(Task description) Reproduce word for word the lines between those holding "Definition FreeList_new : FreeList" and "let '(state, _)", inclusive, and nothing else from the data below.

(The input)

(* ===== verification/FreeCount.v ===== *)
(** * The packed state word of the free list

    [FreeCountState] of [crates/voker-ecs/src/entity/allocator.rs]: one 64-bit
    word holding a 33-bit length (offset by [2^32] so that over-popping does
    not borrow at once), a disabling bit, and a 30-bit generation that every
    pop decrements. *)

From Stdlib Require Import ZArith Lia.
From S2P Require Import Prelude.

Local Open Scope Z_scope.

Definition DISABLING_BIT : Z := Z.shiftl 1 33.
Definition LENGTH_MASK : Z := Z.lor (Z.shiftl 1 32) u32_max.
Definition LENGTH_0 : Z := Z.shiftl 1 32.
Definition GENERATION_LEAST_BIT : Z := Z.shiftl 1 34.

Definition FreeCountState_zero : Z := LENGTH_0.

Definition FreeCountState_length (self : Z) : Z :=
  let unsigned_length := Z.land self LENGTH_MASK in
  sat_sub unsigned_length LENGTH_0 mod 4294967296.

Definition FreeCountState_is_disabled (self : Z) : bool := 0 <? Z.land self DISABLING_BIT.

Definition FreeCountState_with_length (self length : Z) : Z :=
  let length := Z.lor length LENGTH_0 in
  Z.lor (Z.land self (not64 LENGTH_MASK)) length.

Definition FreeCountState_encode_generation (num : Z) : Z :=
  let subtract_length := num in
  Z.lor subtract_length GENERATION_LEAST_BIT.

Definition FreeCountState_pop (self num : Z) : Z :=
  wsub64 self (FreeCountState_encode_generation num).

(** [FreeCount]: the atomic word; each method is one atomic operation, given
    by the value it returns and the value it stores. *)

Definition FreeCount_new : Z := FreeCountState_zero.

Definition FreeCount_acquire_state (word : Z) : Z := word.

Definition FreeCount_pop_for_state (word num : Z) : Z * Z :=
  let to_sub := FreeCountState_encode_generation num in
  (word, wsub64 word to_sub).

Definition FreeCount_disable_for_state (word : Z) : Z * Z :=
  (word, Z.lor word DISABLING_BIT).

Definition FreeCount_set_state_risky (word state : Z) : Z := state.

Definition FreeCount_try_set_state (word expected_current_state target_state : Z)
    : Result unit Z * Z :=
  if word =? expected_current_state then (Ok tt, target_state) else (Err word, word).

(** ** Arithmetic reading of the fields *)

(** The word with generation [g], disabling bit [d] and raw length [l]. *)
Definition pack (g d l : Z) : Z := g * 17179869184 + d * 8589934592 + l.

Definition gen_ok (g : Z) : Prop := 0 <= g < 1073741824.
Definition bit_ok (d : Z) : Prop := 0 <= d < 2.
Definition raw_ok (l : Z) : Prop := 0 <= l < 8589934592.

Lemma mask_mod x : Z.land x LENGTH_MASK = x mod 8589934592.
Proof. change LENGTH_MASK with (Z.ones 33). by rewrite Z.land_ones by lia. Qed.

Lemma pack_mod g d l : raw_ok l → pack g d l mod 8589934592 = l.
Proof. unfold raw_ok, pack. intros. mlia. Qed.

Lemma pack_div g d l : raw_ok l → pack g d l / 8589934592 = g * 2 + d.
Proof. unfold raw_ok, pack. intros. mlia. Qed.

Lemma pack_u64 g d l : gen_ok g → bit_ok d → raw_ok l → is_u64 (pack g d l).
Proof. unfold gen_ok, bit_ok, raw_ok, is_u64, pack. lia. Qed.

Lemma pack_inj g d l g' d' l' :
  bit_ok d → bit_ok d' → raw_ok l → raw_ok l' → pack g d l = pack g' d' l' →
  g = g' ∧ d = d' ∧ l = l'.
Proof. unfold bit_ok, raw_ok, pack. lia. Qed.

Lemma length_pack g d l :
  raw_ok l → FreeCountState_length (pack g d l) = Z.max 0 (l - 4294967296).
Proof.
  intros Hl. unfold FreeCountState_length. rewrite mask_mod, pack_mod by done.
  rewrite sat_sub_max. change LENGTH_0 with 4294967296.
  unfold raw_ok in Hl. rewrite Z.mod_small by lia. lia.
Qed.

Lemma is_disabled_pack g d l :
  bit_ok d → raw_ok l → FreeCountState_is_disabled (pack g d l) = (d =? 1).
Proof.
  intros Hd Hl. unfold FreeCountState_is_disabled.
  change DISABLING_BIT with (2 ^ 33).
  assert (Z.land (pack g d l) (2 ^ 33) = if Z.testbit (pack g d l) 33 then 2 ^ 33 else 0) as ->.
  { apply Z.bits_inj'. intros n Hn. rewrite Z.land_spec, Z.pow2_bits_eqb by lia.
    destruct (Z.eqb_spec 33 n) as [<-|Hne].
    - rewrite andb_true_r. destruct (Z.testbit _ 33); [by rewrite Z.pow2_bits_true|by rewrite Z.bits_0].
    - rewrite andb_false_r. destruct (Z.testbit _ 33); [|by rewrite Z.bits_0].
      by rewrite Z.pow2_bits_false by lia. }
  rewrite Z.testbit_eqb by lia. change (2 ^ 33) with 8589934592.
  rewrite pack_div by done. unfold bit_ok in Hd.
  assert (d = 0 ∨ d = 1) as [-> | ->] by lia.
  - replace ((g * 2 + 0) mod 2) with 0 by mlia. done.
  - replace ((g * 2 + 1) mod 2) with 1 by mlia. done.
Qed.

Lemma with_length_pack g d l n :
  gen_ok g → bit_ok d → raw_ok l → is_u32 n →
  FreeCountState_with_length (pack g d l) n = pack g d (4294967296 + n).
Proof.
  intros Hg Hd Hl Hn. unfold FreeCountState_with_length.
  assert (Z.land (pack g d l) (not64 LENGTH_MASK) = Z.shiftl (g * 2 + d) 33) as ->.
  { transitivity (Z.ldiff (pack g d l) (Z.ones 33)).
    - apply Z.bits_inj'. intros i Hi. unfold not64.
      rewrite Z.land_spec, Z.lxor_spec, Z.ldiff_spec.
      change u64_max with (Z.ones 64). change LENGTH_MASK with (Z.ones 33).
      destruct (Z.lt_ge_cases i 64); [by rewrite (Z.ones_spec_low 64) by lia|].
      rewrite <- (Z.mod_small (pack g d l) (2 ^ 64)) by by apply pack_u64.
      by rewrite Z.mod_pow2_bits_high by lia.
    - rewrite Z.ldiff_ones_r by lia. f_equal. rewrite Z.shiftr_div_pow2 by lia.
      by apply pack_div. }
  change LENGTH_0 with (Z.shiftl 1 32). rewrite (lor_shiftl32 n 1) by done.
  rewrite Z.lor_comm, lor_shiftl_add by (unfold is_u32 in Hn; lia).
  unfold pack. lia.
Qed.

Lemma encode_generation_eq n :
  is_u32 n → FreeCountState_encode_generation n = n + 17179869184.
Proof.
  intros Hn. unfold FreeCountState_encode_generation, GENERATION_LEAST_BIT.
  rewrite lor_shiftl_add by (unfold is_u32 in Hn; lia). lia.
Qed.

(** Popping decrements the generation (modulo [2^30]) and the raw length, as
    long as the length does not borrow from the disabling bit. *)
Lemma pop_pack g d l n :
  gen_ok g → bit_ok d → raw_ok l → is_u32 n → n <= l →
  wsub64 (pack g d l) (FreeCountState_encode_generation n)
  = pack ((g - 1) mod 1073741824) d (l - n).
Proof.
  intros Hg Hd Hl Hn Hle. rewrite encode_generation_eq by done.
  unfold pack, gen_ok, bit_ok, raw_ok, is_u32, wsub64 in *.
  destruct (Z.eq_dec g 0) as [->|Hg0].
  - replace ((0 - 1) mod 1073741824) with 1073741823 by done. mlia.
  - rewrite (Z.mod_small (g - 1)) by lia. mlia.
Qed.

Lemma disable_pack g l :
  raw_ok l → Z.lor (pack g 0 l) DISABLING_BIT = pack g 1 l.
Proof.
  intros Hl. unfold pack. change DISABLING_BIT with (Z.shiftl 1 33).
  replace (g * 17179869184 + 0 * 8589934592 + l) with (l + (g * 2) * 2 ^ 33) by lia.
  rewrite <- (lor_shiftl_add l (g * 2) 33) by (unfold raw_ok in Hl; lia).
  rewrite <- Z.lor_assoc, <- Z.shiftl_lor.
  assert (Z.lor (g * 2) 1 = g * 2 + 1) as ->.
  { rewrite Z.lor_comm. replace (g * 2) with (Z.shiftl g 1) by (rewrite Z.shiftl_mul_pow2; lia).
    rewrite lor_shiftl_add by lia. rewrite Z.shiftl_mul_pow2 by lia. lia. }
  rewrite lor_shiftl_add by (unfold raw_ok in Hl; lia). lia.
Qed.
(* ===== verification/Allocator.v ===== *)
(** * The entity allocator, used by its owner

    [FreeList], [FreshAllocator], [AllocEntitiesIter] and [EntityAllocator] of
    [crates/voker-ecs/src/entity/allocator.rs], as executed by the thread that
    owns the allocator.  The interleaving with remote allocators is in
    [RemoteAlloc]. *)

From Stdlib Require Import ZArith Lia.
From S2P Require Import Prelude EntityIdent FreeCount FreeBuffer.

Local Open Scope Z_scope.

(** ** FreeList *)

Record FreeList := mkFreeList { fl_buffer : FreeBuffer; fl_len : Z }.

Definition FreeList_new : FreeList := mkFreeList FreeBuffer_new FreeCount_new.

Definition FreeList_count (self : FreeList) : Z :=
  FreeCountState_length (FreeCount_acquire_state (fl_len self)).

Definition FreeList_free (self : FreeList) (entities : list Entity) : outcome FreeList :=
  let '(state, _) := FreeCount_disable_for_state (fl_len self) in
  let full_index := FreeCountState_length state in
  buf ← FreeBuffer_set_slice (fl_buffer self) full_index entities;
  let n := full_index + Z.of_nat (length entities) in
  if u32_max <? n then Panic
  else
    let new_state := FreeCountState_with_length state n in
    Ret (mkFreeList buf (FreeCount_set_state_risky (fl_len self) new_state)).

Definition FreeList_alloc (self : FreeList) : outcome (option Entity * FreeList) :=
  let '(state, word) := FreeCount_pop_for_state (fl_len self) 1 in
  let self1 := mkFreeList (fl_buffer self) word in
  match checked_sub (FreeCountState_length state) 1 with
  | None => Ret (None, self1)
  | Some index =>
      e ← FreeBuffer_get (fl_buffer self1) index;
      Ret (Some e, self1)
  end.

Definition FreeList_alloc_many (self : FreeList) (count : Z) : FreeBufferIter * FreeList :=
  let '(state, word) := FreeCount_pop_for_state (fl_len self) count in
  let len := FreeCountState_length state in
  let index := sat_sub len count in
  (FreeBuffer_iter (fl_buffer self) index len, mkFreeList (fl_buffer self) word).

(** ** FreshAllocator *)

Definition entity_from_u32 (id : Z) : Entity := Entity_new (mkEntityId id) EntityTag_FIRST.

Definition MAX_ENTITIES : Z := u32_max.

Definition FreshAllocator_new : Z := 1.

Definition FreshAllocator_count (next_id : Z) : Z := next_id - 1.

(** [fetch_add] stores the wrapped sum before the overflow check, so the new
    counter is part of the result also when the call panics. *)
Definition FreshAllocator_alloc (next_id : Z) : outcome Entity * Z :=
  let index := next_id in
  let next := wadd32 next_id 1 in
  if index =? MAX_ENTITIES then (Panic, next) else (Ret (entity_from_u32 index), next).

Definition FreshAllocator_alloc_many (next_id count : Z) : outcome (Z * Z) * Z :=
  if count =? 0 then (Ret (0, 0), next_id)
  else
    let start := next_id in
    let next := wadd32 next_id count in
    if MAX_ENTITIES - count <? start then (Panic, next) else (Ret (start, start + count), next).

(** [FreshEntityIter]: what is left of the identifier range. *)
Definition FreshEntityIter_next (r : Z * Z) : option Entity * (Z * Z) :=
  if r.1 <? r.2 then (Some (entity_from_u32 r.1), (r.1 + 1, r.2)) else (None, r).

Definition FreshEntityIter_rest (r : Z * Z) : list Entity :=
  entity_from_u32 <$> seqZ r.1 (r.2 - r.1).

(** ** AllocEntitiesIter *)

Record AllocEntitiesIter := mkAllocIter { it_fresh : Z * Z; it_reused : FreeBufferIter }.

Definition AllocEntitiesIter_next (self : AllocEntitiesIter)
    : outcome (option Entity * AllocEntitiesIter) :=
  r ← FreeBufferIter_next (it_reused self);
  match r.1 with
  | Some e => Ret (Some e, mkAllocIter (it_fresh self) r.2)
  | None =>
      let '(o, fresh) := FreshEntityIter_next (it_fresh self) in
      Ret (o, mkAllocIter fresh r.2)
  end.

Definition AllocEntitiesIter_len (self : AllocEntitiesIter) : Z :=
  FreeBufferIter_len (it_reused self) + range_len (it_fresh self).1 (it_fresh self).2.

(** Consuming the iterator to its end. *)
Fixpoint AllocEntitiesIter_drain (fuel : nat) (it : AllocEntitiesIter) : outcome (list Entity) :=
  match fuel with
  | O => Undefined
  | S fuel' =>
      r ← AllocEntitiesIter_next it;
      match r.1 with
      | None => Ret []
      | Some e => es ← AllocEntitiesIter_drain fuel' r.2; Ret (e :: es)
      end
  end.

Definition AllocEntitiesIter_collect (it : AllocEntitiesIter) : outcome (list Entity) :=
  AllocEntitiesIter_drain (S (Z.to_nat (AllocEntitiesIter_len it))) it.

(** ** EntityAllocator *)

Definition LOCAL_CAP : nat := 127.

Record EntityAllocator := mkAllocator {
  sh_free : FreeList;
  sh_fresh : Z;
  sh_is_closed : bool;
  local_free : list Entity;
  local_alloc : list Entity
}.

Definition EntityAllocator_new : EntityAllocator :=
  mkAllocator FreeList_new FreshAllocator_new false [] [].

Definition EntityAllocator_drop (self : EntityAllocator) : EntityAllocator :=
  mkAllocator (sh_free self) (sh_fresh self) true (local_free self) (local_alloc self).

(** [ArrayVec::push_unchecked] on a buffer of [LOCAL_CAP] slots. *)
Definition push_unchecked (l : list Entity) (e : Entity) : outcome (list Entity) :=
  if decide (length l < LOCAL_CAP)%nat then Ret (l ++ [e]) else Undefined.

Definition push_all (l es : list Entity) : outcome (list Entity) :=
  foldl (λ acc e, l' ← acc; push_unchecked l' e) (Ret l) es.

Definition EntityAllocator_flush_freed (this : EntityAllocator) : outcome EntityAllocator :=
  fl ← FreeList_free (sh_free this) (local_free this);
  Ret (mkAllocator fl (sh_fresh this) (sh_is_closed this) [] (local_alloc this)).

Definition EntityAllocator_free (self : EntityAllocator) (entity : Entity)
    : outcome EntityAllocator :=
  self1 ← (if decide (length (local_free self) = LOCAL_CAP)
           then EntityAllocator_flush_freed self else Ret self);
  l ← push_unchecked (local_free self1) entity;
  Ret (mkAllocator (sh_free self1) (sh_fresh self1) (sh_is_closed self1) l (local_alloc self1)).

Definition EntityAllocator_free_many (self : EntityAllocator) (entities : list Entity)
    : outcome EntityAllocator :=
  if decide (length entities ≤ LOCAL_CAP - length (local_free self))%nat then
    Ret (mkAllocator (sh_free self) (sh_fresh self) (sh_is_closed self)
           (local_free self ++ entities) (local_alloc self))
  else
    fl ← FreeList_free (sh_free self) entities;
    Ret (mkAllocator fl (sh_fresh self) (sh_is_closed self) (local_free self) (local_alloc self)).

(** The refill of [alloc_mut]: a batch of [LOCAL_CAP + 1] entities, recycled
    ones first; the first is returned and the rest fill the local buffer. *)
Definition EntityAllocator_alloc_slow (this : EntityAllocator)
    : outcome (Entity * EntityAllocator) :=
  let count := Z.of_nat LOCAL_CAP + 1 in
  let '(reused, fl) := FreeList_alloc_many (sh_free this) count in
  let still_need := count - FreeBufferIter_len reused in
  let '(fresh, next_id) := FreshAllocator_alloc_many (sh_fresh this) still_need in
  fresh ← fresh;
  r ← FreeBufferIter_next reused;
  reused_rest ← FreeBufferIter_collect r.2;
  la ← push_all (local_alloc this) reused_rest;
  let '(ret, fresh) := match r.1 with
                       | Some e => (Some e, fresh)
                       | None => FreshEntityIter_next fresh
                       end in
  la ← push_all la (FreshEntityIter_rest fresh);
  e ← of_option ret;
  Ret (e, mkAllocator fl next_id (sh_is_closed this) (local_free this) la).

(** [pop] takes the last element. *)
Definition EntityAllocator_alloc_mut (self : EntityAllocator)
    : outcome (Entity * EntityAllocator) :=
  match last (local_alloc self) with
  | Some entity =>
      Ret (entity, mkAllocator (sh_free self) (sh_fresh self) (sh_is_closed self)
                     (local_free self)
                     (take (length (local_alloc self) - 1) (local_alloc self)))
  | None => EntityAllocator_alloc_slow self
  end.

Definition EntityAllocator_alloc (self : EntityAllocator) : outcome (Entity * EntityAllocator) :=
  r ← FreeList_alloc (sh_free self);
  match r.1 with
  | Some e => Ret (e, mkAllocator r.2 (sh_fresh self) (sh_is_closed self)
                        (local_free self) (local_alloc self))
  | None =>
      let '(o, next_id) := FreshAllocator_alloc (sh_fresh self) in
      e ← o;
      Ret (e, mkAllocator r.2 next_id (sh_is_closed self) (local_free self) (local_alloc self))
  end.

Definition EntityAllocator_alloc_many (self : EntityAllocator) (count : Z)
    : outcome (AllocEntitiesIter * EntityAllocator) :=
  let '(reused, fl) := FreeList_alloc_many (sh_free self) count in
  let still_need := count - FreeBufferIter_len reused in
  let '(fresh, next_id) := FreshAllocator_alloc_many (sh_fresh self) still_need in
  fresh ← fresh;
  Ret (mkAllocIter fresh reused,
       mkAllocator fl next_id (sh_is_closed self) (local_free self) (local_alloc self)).

#[global] Arguments FreshEntityIter_rest : simpl never.
#[global] Arguments push_all : simpl never.

(** ** The free list as a stack *)

(** The list holds [xs] and has been over-popped by [d]. *)
Definition FreeList_rep (fl : FreeList) (xs : list Entity) (d : Z) : Prop :=
  FreeBuffer_wf (fl_buffer fl) ∧ holds (fl_buffer fl) 0 xs ∧
  Z.of_nat (length xs) <= u32_max ∧ 0 <= d < 4294967296 ∧ (xs = [] ∨ d = 0) ∧
  ∃ g, gen_ok g ∧ fl_len fl = pack g 0 (4294967296 + Z.of_nat (length xs) - d).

(Response)
Definition FreeList_new : FreeList := mkFreeList FreeBuffer_new FreeCount_new.

Definition FreeList_count (self : FreeList) : Z :=
  FreeCountState_length (FreeCount_acquire_state (fl_len self)).

Definition FreeList_free (self : FreeList) (entities : list Entity) : outcome FreeList :=
  let '(state, _) := FreeCount_disable_for_state (fl_len self) in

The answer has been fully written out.